The structure discovery algorithm proposed here takes an on-line, stepwise approach. Weights are added and removed as the algorithm progresses. Regularisation is applied by the choice of weights to add or remove, but can also be introduced into the regression algorithm used to learn the weight values.
For networks of even moderate size, it is impossible to test every possible weight, even in isolation, so a method for choosing which weights to consider is needed. A probability distribution is maintained, from which candidate weights are sampled and added to the model. The model then undergoes a training phase after which all the weights are tested for significance. Insignificant weights are removed and as the model grows, the weight picking distribution is altered to reflect its emerging structure.
At its most abstracted level, the algorithm proceeds as follows:
A number of decisions are required when implementing Algorithm ?? in detail. They are:
-
A representation of the probability distribution over unpicked weights
-
A method for updating the weight picking distribution
-
A choice of learning rule for calculating the new weight values
-
A choice of regularisation method for removing weights
The following sections consider these points in more detail. These sections compare a number of choices for each step and are followed by an example algorithm based on one choice from each.
Representing the probability distribution across weights
The structure discover algorithm is based on the premise that as not all possible weights can even be considered, heuristics for picking weights that have a higher chance of proving useful must be used. The solution is to maintain a probability distribution over the possible weights where the probability of a weight being selected is proportional to its chance of being useful. This requires a representation of the space of possible weights and a method for shaping a function to reflect a weight’s potential usefulness.
Rather than use a single distribution that spans every possible weight, in this work two distributions are used. One covers the order of the weight and the other covers the probability of each neuron in the network being connected to that weight. Let the probability distribution over the weight orders of an n neuron MOHN be
$$ Po(o) : o \in \{1 \dots n\} $$
(7)
and the probability of picking a neuron to be connected by the current choice of order, o be
$$ Pn(i) : i \in \{0 \dots n-1\} $$
(8)
The order, o is sampled first, and then a subset, Q of o neurons are sampled without replacement from P
n(i). Both distributions are discrete—there are n possible orders and n possible neurons to choose from—so their representation need not be from any parametrised class. The probabilities can be represented as a vector of size n with the usual constraint that each must be between 0 and 1 and they must sum to 1. How P
o(o) and P
n(i) evolve as the algorithm progresses is addressed next.
Updating the weight picking distributions
At the first iteration of the algorithm, the distributions P
o(o) and P
n(i) must be set up manually. This presents an opportunity to include any prior knowledge that exists about the function to be modelled and also allows some control over the complexity of the model to be imposed.

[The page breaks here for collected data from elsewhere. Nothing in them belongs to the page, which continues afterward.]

Lemma get_enrollment_run env db id :
  (run (get_enrollment id) env db).2 = db ∧
  Spec.raises_only [404; 500] (run (get_enrollment id) env db).1.
Proof.
  unfold get_enrollment, Spec.raises_only. unfold_monad.
  destruct (reachable env); reduce; [|split; [done|]; eexists _, _; split; [done|set_solver]].
  case_fault; try (split; [done|]; eexists _, _; split; [done|set_solver]).
  destruct (fetchone _); reduce; (split; [done|]); try done.
  eexists _, _; split; [done|set_solver].
Qed.

Lemma get_enrollments_by_student_run env db id :
  (run (get_enrollments_by_student id) env db).2 = db ∧
  Spec.raises_only [404; 500] (run (get_enrollments_by_student id) env db).1.
Proof.
  unfold get_enrollments_by_student, Spec.raises_only. unfold_monad.
  destruct (reachable env); reduce; [|split; [done|]; eexists _, _; split; [done|set_solver]].
  case_fault; try (split; [done|]; eexists _, _; split; [done|set_solver]).
  destruct (fetchone _); reduce; [|split; [done|]; eexists _, _; split; [done|set_solver]].
  case_fault; (split; [done|]); try done; eexists _, _; (split; [done|set_solver]).
Qed.

Lemma get_enrollments_by_course_run env db id :
  (run (get_enrollments_by_course id) env db).2 = db ∧
  Spec.raises_only [404; 500] (run (get_enrollments_by_course id) env db).1.
Proof.
  unfold get_enrollments_by_course, Spec.raises_only. unfold_monad.
  destruct (reachable env); reduce; [|split; [done|]; eexists _, _; split; [done|set_solver]].
  case_fault; try (split; [done|]; eexists _, _; split; [done|set_solver]).
  destruct (fetchone _); reduce; [|split; [done|]; eexists _, _; split; [done|set_solver]].
  case_fault; (split; [done|]); try done; eexists _, _; (split; [done|set_solver]).
Qed.
(** The body of [while (std::getline( *in, line))] for one line; [s]
    holds what was written so far. [None] when [simulate] does not return
    within [fuel] passes of its loop. *)
Definition process_line (fuel : nat) (strict_mode trace : bool) (max_steps : N)
    (line : string) (s : io) : option (outcome io) :=
  let word := strip_spaces line in
  let '(valid_word, bad_symbol) :=
    match prog s with
    | Multi multi_machine _ => word_in_alphabet_multi word multi_machine
    | Mono machine _ => word_in_alphabet word machine
    end in
  if negb valid_word then
    if strict_mode
    then Some (Ok (print (ResultLine "REJECT") (eprint (WordError bad_symbol word) s)))
    else Some (Ok (print (ResultLine "REJECT") s))
  else
    match prog s with
    | Mono machine simulator =>
        match Simulator.simulate fuel word trace max_steps simulator with
        | None => None
        | Some (result, simulator') =>
            Some (catch_exception
                    (report result word trace max_steps
                       (with_prog (Mono machine simulator') s)))
        end
    | Multi multi_machine multi_simulator =>
        match MultiSimulator.simulate fuel word trace max_steps multi_simulator with
        | None => None
        | Some (Ok (result, multi_simulator')) =>
            Some (catch_exception
                    (report result word trace max_steps
                       (with_prog (Multi multi_machine multi_simulator') s)))
        | Some (Throw e) => Some (catch_exception (Thrown e s))
        | Some Undefined => Some Undefined
        end
    end.
(** * Crawl orchestration and idempotent sync: a shallow embedding

    The development follows the Python sources:
    - [rapsodia_scrapper.py] (class [RapsodiaSafeScraper]): completion
      detector, pagination resolver, pagination loop, extraction pipeline;
    - [scrapers/mappers.py]: size normalisation;
    - [scrapers/supabase_client.py] (class [SupabaseClient]): item upsert,
      dependent entities, availability reconciliation;
    - [lambda_worker.py]: the per-URL worker.

    Python [str] values are modelled as [string] (sequences of 8-bit
    characters, read as ASCII); Python [int] values as [Z]; [set] as
    [gset]; [dict]/[defaultdict] as [gmap] with the default written out;
    database tables as lists of rows in storage order. *)

From Stdlib Require Import ZArith String Ascii List Bool Lia.
From stdpp Require Import base decidable option list gmap sets strings pretty.

Local Open Scope string_scope.
Local Open Scope Z_scope.

(** ** Text helpers ([str] methods and the one regular expression used) *)

Module Text.

(** [s.startswith(p)] *)
Definition startswith (p s : string) : bool := String.prefix p s.

(** [sub in s] *)
Fixpoint contains (sub s : string) : bool :=
    String.prefix sub s ||
    match s with
    | EmptyString => false
    | String _ rest => contains sub rest
    end.

(** Python truthiness of a [str]: non-empty. *)
Definition truthy (s : string) : bool :=
    match s with EmptyString => false | String _ _ => true end.

Definition is_digit (c : ascii) : bool :=
    let n := N_of_ascii c in ((48 <=? n) && (n <=? 57))%N.

Definition digit_value (c : ascii) : Z := Z.of_N (N_of_ascii c) - 48.

(** The maximal run of decimal digits at the head of [s]: the greedy
      group [(\d+)]. *)
Fixpoint take_digits (s : string) : list ascii :=
    match s with
    | EmptyString => []
    | String c rest => if is_digit c then c :: take_digits rest else []
    end.

(** [int(group)] for a run of decimal digits. *)
Definition int_of_digits (ds : list ascii) : Z :=
    fold_left (fun acc d => 10 * acc + digit_value d) ds 0.

(** The match of [p=(\d+)] anchored at the head of [s], if any. *)
Definition match_page_here (s : string) : option Z :=
    match s with
    | String "p" (String "=" rest) =>
        match take_digits rest with
        | [] => None
        | ds => Some (int_of_digits ds)
        end
    | _ => None
    end.

(** [m = re.search(r'p=(\d+)', s)] followed by [int(m.group(1))]:
      the leftmost position where the pattern matches wins. *)
Fixpoint re_search_page (s : string) : option Z :=
    match match_page_here s with
    | Some n => Some n
    | None =>
        match s with
        | EmptyString => None
        | String _ rest => re_search_page rest
        end
    end.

Distribution over weight orders
The choice made for the algorithm described here is to initialise P
o(o) with a discrete Laplace centred at order c where initially c=1 and c is incremented as lower order weights are either used or discarded.
$$ Po(o) = \frac{1}{2b} e^{-\frac{|c-o|}{b}} $$
(9)
where b controls the width of the distribution. As the distribution is only sampled at integer points in a limited range, it must be normalised so that the probabilities sum to 1. This is done by summing Eq. 9 over the range of possible orders (1…n) to give a constant, Z and then calculating the probability of picking a weight from each order as \(\frac {po(o)}{Z}\).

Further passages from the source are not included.